**Work instructions**: Take the data below and copy exactly the lines starting at the one with "PBytes calldata] =>" and finishing at the one with "normalize_name := normalize_name collab;", both included.

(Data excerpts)
(** A resolver that supports the extended interface answers
    [resolve(name, data)] for every name with the record it keeps under
    ["*"]. *)
Definition t_call2 (st : state) (c : contract) (fn : string) (args : list pyval)
    : outcome pyval :=
  match c_abi c, args with
  | ABI_EXTENDED_RESOLVER, [PBytes wire; PBytes calldata] =>
      if String.eqb fn "resolve"
      then Ok (lookup (key2 (str_of (c_address c)) "*") (rows2 (st_addr st)) zero)
      else Raise (RpcError "no such function")
  | _, _ => t_call st c fn args
  end.

Definition collab2 : Collab := {|
  chain := state;
  normalize_name := normalize_name collab;
  raw_name_to_hash := raw_name_to_hash collab;
  normal_name_to_hash := normal_name_to_hash collab;
  label_to_hash := label_to_hash collab;
  ens_encode_name := ens_encode_name collab;
  address_to_reverse_domain := address_to_reverse_domain collab;
  address_in := address_in collab;
  to_checksum_address := to_checksum_address collab;
  is_address := is_address collab;
  is_binary_address := is_binary_address collab;
  is_checksum_address := is_checksum_address collab;
  EXTENDED_RESOLVER_INTERFACE_ID := EXTENDED_RESOLVER_INTERFACE_ID collab;
  GET_TEXT_INTERFACE_ID := GET_TEXT_INTERFACE_ID collab;
  all_functions := all_functions collab;
  ens_addr := ens_addr collab;
  eth_call := t_call2;
  eth_transact := t_transact2;
  eth_accounts := fun st => Ok (st_accounts st);
  encodeABI := encodeABI collab;
  decode_abi := decode_abi collab
|}.

Definition w0 (st : state) : world collab2 := World (C := collab2) st [].

(** The genesis state with the reverse registrar in place; a second
    resolver, at [wild.eth], supports the extended interface. *)
Definition wildcard_resolver : string := "0xC0ffee254729296a45a3885639AC7E10F9d54979".

Definition genesis2 : state := {|
  st_owner := ("addr.reverse", PStr reverse_registrar) :: st_owner genesis;
  st_resolver := ("wild.eth", PStr wildcard_resolver) :: st_resolver genesis;
  st_addr := (wildcard_resolver, "*", bob) :: st_addr genesis;
  st_name := st_name genesis;
  st_text := st_text genesis;
  st_supports := (wildcard_resolver, "0x9061b923") :: st_supports genesis;
  st_reverting := st_reverting genesis;
  st_accounts := st_accounts genesis
|}.

(** The same state seen from a client that controls [accts]. *)
Definition with_accounts (st : state) (accts : list pyval) : state :=
  State (st_owner st) (st_resolver st) (st_addr st) (st_name st) (st_text st)
        (st_supports st) (st_reverting st) accts.

End TestChain2.
(** The example of C10, on the literal text. *)
Example parse_250_to_300 :
  exists ip_list,
    parse_ip_range "192.168.1.250-300" = Ok ip_list /\
    List.length ip_list = 51%nat /\
    In "192.168.1.300" ip_list /\
    ip_address "192.168.1.300" = None.
Proof.
  eexists. split; [vm_compute; reflexivity|].
  split; [reflexivity|]. split; [|vm_compute; reflexivity].
  vm_compute. tauto.
Qed.

(** C8.  For every CIDR text [a.b.c.d/n] with [n <= 30], the expansion is
    the list of the [2^(32-n) - 2] addresses strictly between the network
    address and the broadcast address, in ascending order, and the list of
    candidates that the discovery scans is its first 254 entries. *)
Theorem C8_cidr_hosts_and_cap (a b c d n : N) :
  (a <= 255)%N -> (b <= 255)%N -> (c <= 255)%N -> (d <= 255)%N -> (n <= 30)%N ->
  let network := N.land (ordinal a b c d) (netmask_of_prefix n) in
  let broadcast := (network + (2 ^ (32 - n) - 1))%N in
  let ordinals := iota (network + 1) (N.to_nat (2 ^ (32 - n) - 2)) in
  let ip_list := List.map str_of_address ordinals in
  parse_ip_range (cidr a b c d n) = Ok ip_list /\
  N.of_nat (List.length ip_list) = (2 ^ (32 - n) - 2)%N /\
  (forall x, In x ordinals <-> (network < x < broadcast)%N) /\
  candidates ip_list = List.firstn 254 ip_list /\
  List.length (candidates ip_list) = Nat.min 254 (List.length ip_list).
Proof.
  intros Ha Hb Hc Hd Hn network broadcast ordinals ip_list.
  assert (Hpow : (4 <= 2 ^ (32 - n))%N).
  { change 4%N with (2 ^ 2)%N. apply N.pow_le_mono_r; lia. }
  assert (Hcand : candidates ip_list = List.firstn 254 ip_list).
  { unfold candidates. destruct (Nat.ltb_spec 254 (List.length ip_list)); [reflexivity|].
    symmetry. apply firstn_all2. assumption. }
  split; [|split; [|split; [|split]]].
  - rewrite parse_cidr by (assumption || lia).
    unfold ip_list, ordinals. f_equal. f_equal.
    apply (hosts_upto_30 (ordinal a b c d) n Hn).
  - unfold ip_list, ordinals. rewrite length_map, iota_length. lia.
  - intros x. unfold ordinals, broadcast. split; intros Hx.
    + apply in_iota in Hx. lia.
    + apply in_iota. lia.
  - exact Hcand.
  - rewrite Hcand. apply length_firstn.
Qed.

Lemma C8_witness :
  let network := N.land (ordinal 10 0 0 0) (netmask_of_prefix 24) in
  let broadcast := (network + (2 ^ (32 - 24) - 1))%N in
  let ordinals := iota (network + 1) (N.to_nat (2 ^ (32 - 24) - 2)) in
  let ip_list := List.map str_of_address ordinals in
  parse_ip_range (cidr 10 0 0 0 24) = Ok ip_list /\
  N.of_nat (List.length ip_list) = (2 ^ (32 - 24) - 2)%N /\
  (forall x, In x ordinals <-> (network < x < broadcast)%N) /\
  candidates ip_list = List.firstn 254 ip_list /\
  List.length (candidates ip_list) = Nat.min 254 (List.length ip_list).
Proof. apply (C8_cidr_hosts_and_cap 10 0 0 0 24); lia. Defined.

(** C8 on literal texts: a /24 has 254 hosts, a /23 has 510 of which the
    first 254 are scanned. *)
Example cidr_24_and_23 :
  option_map (@List.length string)
    (match parse_ip_range "10.0.0.0/24" with Ok l => Some l | Raise _ => None end)
  = Some 254%nat /\
  option_map (fun l => (List.length l, List.length (candidates l),
                        List.last (candidates l) ""))
    (match parse_ip_range "10.0.0.0/23" with Ok l => Some l | Raise _ => None end)
  = Some (510%nat, 254%nat, "10.0.0.254").
Proof. split; vm_compute; reflexivity. Qed.

(** ** The vendor cache *)

Import Observe.

Lemma get_vendor_ieee_oui_run w mac s :
  exists vendor s',
    _get_vendor_ieee_oui w mac s = (Ok vendor, s') /\
    log s' = (log s ++ [EOuiLookup mac])%list /\
    vendor_cache s' = vendor_cache s.
Proof.
  unfold _get_vendor_ieee_oui, _load_ieee_oui_file, bind, get_state, modify, ret, emit.
  generalize (PyStr.take 6 (normalize_mac mac)). intros oui.
  destruct (_ieee_oui_available s) as [[|]|] eqn:Ha;
    destruct (_oui_database s) eqn:Hd;
    destruct (oui_file w) eqn:Hf;
    destruct (bool_decide _);
    repeat (progress (cbn; rewrite ?Ha, ?Hd, ?Hf));
    eexists _, _; (split; [reflexivity | split; reflexivity]).
Qed.

(** What one call of [_get_vendor] does: it returns the cached vendor without
    a lookup, or it looks the MAC up once and caches what it returns. *)
Lemma get_vendor_run w mac s :
  exists vendor s',
    _get_vendor w mac s = (Ok vendor, s') /\
    vendor_cache s' !! normalize_mac mac = Some vendor /\
    ((vendor_cache s !! normalize_mac mac = Some vendor /\ s' = s) \/
     (vendor_cache s !! normalize_mac mac = None /\
      log s' = (log s ++ [EOuiLookup mac])%list)).
Proof.
  unfold _get_vendor. unfold bind at 1. unfold get_state at 1.
  destruct (vendor_cache s !! normalize_mac mac) as [cached|] eqn:Hc.
  - exists cached, s. repeat split; auto.
  - destruct (get_vendor_ieee_oui_run w mac s) as (v & s' & Hrun & Hlog & Hcache).
    unfold try_except, bind. rewrite Hrun.
    destruct (negb (String.eqb v "") && negb (String.eqb v "Unknown"));
      simpl; eexists _, _; (split; [reflexivity|]); simpl;
      (split; [apply lookup_insert_eq | right; split; [reflexivity | exact Hlog]]).
Qed.

(** C9.  Two calls of [_get_vendor] with the same MAC address (or with two
    spellings of it that normalise to the same key) return the same vendor;
    the second call performs no OUI lookup, and the two calls together
    perform at most one: exactly one when the key was not cached before. *)
Theorem C9_vendor_lookup_cached (w : World) (s : Scanner) (mac mac' : string) :
  normalize_mac mac' = normalize_mac mac ->
  exists vendor s1 s2,
    _get_vendor w mac s = (Ok vendor, s1) /\
    _get_vendor w mac' s1 = (Ok vendor, s2) /\
    s2 = s1 /\
    oui_lookups (since (log s1) (log s2)) = [] /\
    (List.length (oui_lookups (since (log s) (log s2))) <= 1)%nat /\
    (vendor_cache s !! normalize_mac mac = None ->
     oui_lookups (since (log s) (log s2)) = [mac]) /\
    vendor_cache s2 !! normalize_mac mac = Some vendor.
Proof.
  intros Hnorm.
  destruct (get_vendor_run w mac s) as (v & s1 & Hrun1 & Hc1 & Hcase).
  destruct (get_vendor_run w mac' s1) as (v' & s2 & Hrun2 & Hc2 & Hcase2).
  rewrite Hnorm in Hc2, Hcase2.
  destruct Hcase2 as [[Hhit ->]|[Hmiss _]]; [|congruence].
  assert (v' = v) by congruence. subst v'.
  exists v, s1, s1. split; [exact Hrun1|]. split; [exact Hrun2|].
  split; [reflexivity|].
  assert (Hsince : forall l : list event, since l l = []).
  { intros l. unfold since. apply skipn_all. }
  split; [rewrite Hsince; reflexivity|].
  assert (Hsince' : forall (l : list event) n, since l (l ++ n) = n).
  { intros l n. unfold since. rewrite skipn_app, skipn_all, Nat.sub_diag. reflexivity. }
  destruct Hcase as [[Hhit0 ->]|[Hmiss0 Hlog]].
  - rewrite Hsince. repeat split; [simpl; lia | congruence | exact Hc1].
  - rewrite Hlog, Hsince'. repeat split; [simpl; lia | exact Hc1].
Qed.

Lemma C9_witness :
  exists vendor s1 s2,
    _get_vendor (Build_World (fun _ => false) None (fun _ => false) (fun _ => 0%nat) []
                   (fun _ _ => false) (fun ip => ip) (fun _ => 0%nat)
                   (fun _ _ => false) (fun _ _ => 0%nat) (fun _ _ => "")
                   (OuiLines ["AABBCC	Acme Corp"]))
      "aa:bb:cc:dd:ee:ff" (new_scanner None) = (Ok vendor, s1) /\
    _get_vendor (Build_World (fun _ => false) None (fun _ => false) (fun _ => 0%nat) []
                   (fun _ _ => false) (fun ip => ip) (fun _ => 0%nat)
                   (fun _ _ => false) (fun _ _ => 0%nat) (fun _ _ => "")
                   (OuiLines ["AABBCC	Acme Corp"]))
      "AA-BB-CC-DD-EE-FF" s1 = (Ok vendor, s2) /\
    s2 = s1 /\
    oui_lookups (since (log s1) (log s2)) = [] /\
    (List.length (oui_lookups (since (log (new_scanner None)) (log s2))) <= 1)%nat /\
    (vendor_cache (new_scanner None) !! normalize_mac "aa:bb:cc:dd:ee:ff" = None ->
     oui_lookups (since (log (new_scanner None)) (log s2)) = ["aa:bb:cc:dd:ee:ff"]) /\
    vendor_cache s2 !! normalize_mac "aa:bb:cc:dd:ee:ff" = Some vendor.
Proof.
  apply (C9_vendor_lookup_cached _ (new_scanner None) "aa:bb:cc:dd:ee:ff" "AA-BB-CC-DD-EE-FF").
  reflexivity.
Defined.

**Exercise output**:
  | ABI_EXTENDED_RESOLVER, [PBytes wire; PBytes calldata] =>
      if String.eqb fn "resolve"
      then Ok (lookup (key2 (str_of (c_address c)) "*") (rows2 (st_addr st)) zero)
      else Raise (RpcError "no such function")
  | _, _ => t_call st c fn args
  end.

Definition collab2 : Collab := {|
  chain := state;
  normalize_name := normalize_name collab;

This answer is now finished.